- Maxfield Location within Maine Maxfield Location within the United States
- Coordinates: 45°17′20″N 68°45′19″W﻿ / ﻿45.28889°N 68.75528°W
- Country: United States
- State: Maine
- County: Penobscot

Area
- • Total: 19.20 sq mi (49.73 km^{2})
- • Land: 18.93 sq mi (49.03 km^{2})
- • Water: 0.27 sq mi (0.70 km^{2})
- Elevation: 233 ft (71 m)

Population (2020)
- • Total: 89
- • Density: 4.7/sq mi (1.8/km^{2})
- Time zone: UTC-5 (Eastern (EST))
- • Summer (DST): UTC-4 (EDT)
- ZIP Codes: 04453 (LaGrange) 04448 (Howland)
- Area code: 207
- FIPS code: 23-44340
- GNIS feature ID: 582586

= Maxfield, Maine =

Town in Maine, United States

Maxfield is a town in Penobscot County, Maine, United States. The population was 89 at the 2020 census.

==Geography==
Maxfield is situated along the Piscataquis River.

According to the United States Census Bureau, the town has a total area of 19.20 sqmi, of which 18.93 sqmi is land and 0.27 sqmi is water.

==History==
Maxfield was incorporated in 1824 from a portion of the Bridgton Academy Grant.

In the early 1890s, Maxfield was within the range of a giant (400 pound) wild black bear named "Old Ranger", who was eventually shot and killed by a local hunting party after a lifetime of raiding orchards, and having survived numerous other attempts to do him in. According to a New York Sun obituary of Old Ranger, "the whole of Penobscot County knew the bear, and he defied the entire population."

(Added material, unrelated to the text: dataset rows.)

Lemma poller_stops_after_failed_extraction_witness :
  status (NewPostAlert "3" ([showing "10"] ++ [down])) <> Ticking /\
  NewPostAlert "3" ([showing "10"] ++ down :: [showing "12"; showing "15"])
  = NewPostAlert "3" ([showing "10"] ++ [down]) /\
  events (NewPostAlert "3"
            ([showing "10"] ++ down :: [showing "12"; showing "15"]))
  = events (NewPostAlert "3" ([showing "10"] ++ [down])).
Proof.
  apply (poller_stops_after_failed_extraction "3" [showing "10"]
           [showing "12"; showing "15"] down).
  left. exists (New "no such page"). reflexivity.
Defined.

Lemma baseline_not_lowered_witness :
  (callbacks (tick "3" (NewPostAlert "3" [showing "12"]) (showing "9"))
   = callbacks (NewPostAlert "3" [showing "12"]) /\
   lastPostCount (tick "3" (NewPostAlert "3" [showing "12"]) (showing "9"))
   = 12) /\
  lastPostCount (NewPostAlert "3" [showing "12"])
  <= lastPostCount (NewPostAlert "3" (showing "12" :: [] ++ [showing "9"])).
Proof.
  destruct (baseline_not_lowered "3") as (Hless & Hmono).
  split.
  - apply (Hless (NewPostAlert "3" [showing "12"]) (showing "9") 9).
    + reflexivity.
    + discriminate.
    + exact observes_9.
    + reflexivity.
  - apply (Hmono (showing "12") [] [showing "9"]).
    repeat constructor; never_minus_one.
Defined.

(** C6 fails once a count of -1 has been stored: after the counts -5
    and -1 the stored value is -1, the third tick observes -7, which
    is below it, and the stored value goes down to -7. *)
Lemma baseline_lowered_below_minus_one :
  observes "3" (showing "-7") (-7) /\
  lastPostCount (NewPostAlert "3" [showing "-5"; showing "-1"]) = -1 /\
  lastPostCount (NewPostAlert "3" [showing "-5"; showing "-1"; showing "-7"])
  = -7.
Proof. repeat split; try observed. Qed.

In December 2025, Maxfield town council voted in favor of dissolving the town into unorganized territory.

==Demographics==

Historical population
| Census | Pop. | Note | %± |
| 1830 | 186 |  | — |
| 1840 | 185 |  | −0.5% |
| 1850 | 186 |  | 0.5% |
| 1860 | 162 |  | −12.9% |
| 1870 | 156 |  | −3.7% |
| 1880 | 139 |  | −10.9% |
| 1890 | 134 |  | −3.6% |
| 1900 | 115 |  | −14.2% |
| 1910 | 79 |  | −31.3% |
| 1920 | 67 |  | −15.2% |
| 1930 | 116 |  | 73.1% |
| 1940 | 67 |  | −42.2% |
| 1950 | 26 |  | −61.2% |
| 1960 | 39 |  | 50.0% |
| 1970 | 24 |  | −38.5% |
| 1980 | 64 |  | 166.7% |
| 1990 | 86 |  | 34.4% |
| 2000 | 87 |  | 1.2% |
| 2010 | 97 |  | 11.5% |
| 2020 | 89 |  | −8.2% |
U.S. Decennial Census

===2010 census===
As of the census of 2010, there were 97 people, 41 households, and 26 families living in the town. The population density was 5.1 PD/sqmi. There were 61 housing units at an average density of 3.2 /sqmi. The racial makeup of the town was 91.8% White, 4.1% Native American, 1.0% Pacific Islander, and 3.1% from two or more races. Hispanic or Latino of any race were 1.0% of the population.

There were 41 households, of which 22.0% had children under the age of 18 living with them, 43.9% were married couples living together, 12.2% had a female householder with no husband present, 7.3% had a male householder with no wife present, and 36.6% were non-families. 29.3% of all households were made up of individuals, and 12.2% had someone living alone who was 65 years of age or older. The average household size was 2.37 and the average family size was 2.77.

The median age in the town was 40.5 years. 20.6% of residents were under the age of 18; 7.3% were between the ages of 18 and 24; 27.8% were from 25 to 44; 26.8% were from 45 to 64; and 17.5% were 65 years of age or older. The gender makeup of the town was 50.5% male and 49.5% female.

===2000 census===
As of the census of 2000, there were 87 people, 39 households, and 23 families living in the town. The population density was 4.6 PD/sqmi. There were 52 housing units at an average density of 2.7 /sqmi. The racial makeup of the town was 100.00% White.

There were 39 households, out of which 25.6% had children under the age of 18 living with them, 51.3% were married couples living together, 10.3% had a female householder with no husband present, and 38.5% were non-families. 25.6% of all households were made up of individuals, and 5.1% had someone living alone who was 65 years of age or older. The average household size was 2.23 and the average family size was 2.71.

In the town, the population was spread out, with 21.8% under the age of 18, 3.4% from 18 to 24, 28.7% from 25 to 44, 33.3% from 45 to 64, and 12.6% who were 65 years of age or older. The median age was 44 years. For every 100 females, there were 97.7 males. For every 100 females age 18 and over, there were 94.3 males.